··· Input

Lemma remove_frame (o : HashOrder) g id r g' :
  wf_keys g -> acyclic g -> RuntimeDag.remove_node g id = Ret (r, g') ->
  wf_keys g' /\ acyclic g'
  /\ forall k n, started n -> nodes g !! k = Some n <-> nodes g' !! k = Some n.
Proof.
  intros Hwf Hac. unfold RuntimeDag.remove_node, DagGraph.get_node, DagGraph.remove_node.
  destruct (nodes g !! id) as [n|] eqn:Hn; [|by intros [= <- <-]].
  do 2 (case_bool_decide; simpl; [|try by intros [= <- <-]]; try by intros [= <- <-]).
  destruct (contains_key _ _); simpl; [|by intros [= <- <-]].
  destruct (DagGraph.has_dependents _ _); intros [= <- <-]; [done|].
  split_and!; [by apply wf_keys_delete|by apply acyclic_delete|].
  intros k m Hm. simpl. destruct (decide (id = k)) as [->|Hk].
  - rewrite lookup_delete_eq. split; [|done]. intros E.
    assert (m = n) as -> by congruence. by destruct (not_started_pending n).
  - by rewrite lookup_delete_ne.
Qed.

Lemma update_frame (o : HashOrder) g id deps :
  wf_keys g -> acyclic g ->
  let g' := (RuntimeDag.update_dependencies g id deps).2 in
  wf_keys g' /\ acyclic g'
  /\ forall k n, started n -> nodes g !! k = Some n <-> nodes g' !! k = Some n.
Proof.
  intros Hwf Hac. unfold RuntimeDag.update_dependencies, DagGraph.get_node.
  destruct (nodes g !! id) as [n|] eqn:Hn; [|done].
  case_bool_decide as Hp; simpl; [|done].
  rewrite (get_node_mut_some g id _ n) by done.
  destruct (DagGraph.has_cycle _) eqn:Hc; cbn [snd].
  - erewrite get_node_mut_some by (simpl; apply lookup_insert_eq). cbn [nodes].
    rewrite insert_insert_eq, insert_id; [by destruct g|].
    rewrite Hn. by destruct n.
  - apply has_cycle_false in Hc.
    pose proof (wf_keys_insert g (set_depends_on deps n) Hwf) as Hw. simpl in Hw.
    rewrite (Hwf id n Hn) in Hw. split_and!; [done|done|].
    intros k m Hm. apply started_insert; [|done..]. intros n0. congruence.
Qed.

······

* Task to carry out: Output exactly the leading lines of the data, up to and including the line marked by "- rewrite lookup_delete_eq.".

* Result for this exercise:
Lemma remove_frame (o : HashOrder) g id r g' :
  wf_keys g -> acyclic g -> RuntimeDag.remove_node g id = Ret (r, g') ->
  wf_keys g' /\ acyclic g'
  /\ forall k n, started n -> nodes g !! k = Some n <-> nodes g' !! k = Some n.
Proof.
  intros Hwf Hac. unfold RuntimeDag.remove_node, DagGraph.get_node, DagGraph.remove_node.
  destruct (nodes g !! id) as [n|] eqn:Hn; [|by intros [= <- <-]].
  do 2 (case_bool_decide; simpl; [|try by intros [= <- <-]]; try by intros [= <- <-]).
  destruct (contains_key _ _); simpl; [|by intros [= <- <-]].
  destruct (DagGraph.has_dependents _ _); intros [= <- <-]; [done|].
  split_and!; [by apply wf_keys_delete|by apply acyclic_delete|].
  intros k m Hm. simpl. destruct (decide (id = k)) as [->|Hk].
  - rewrite lookup_delete_eq. split; [|done]. intros E.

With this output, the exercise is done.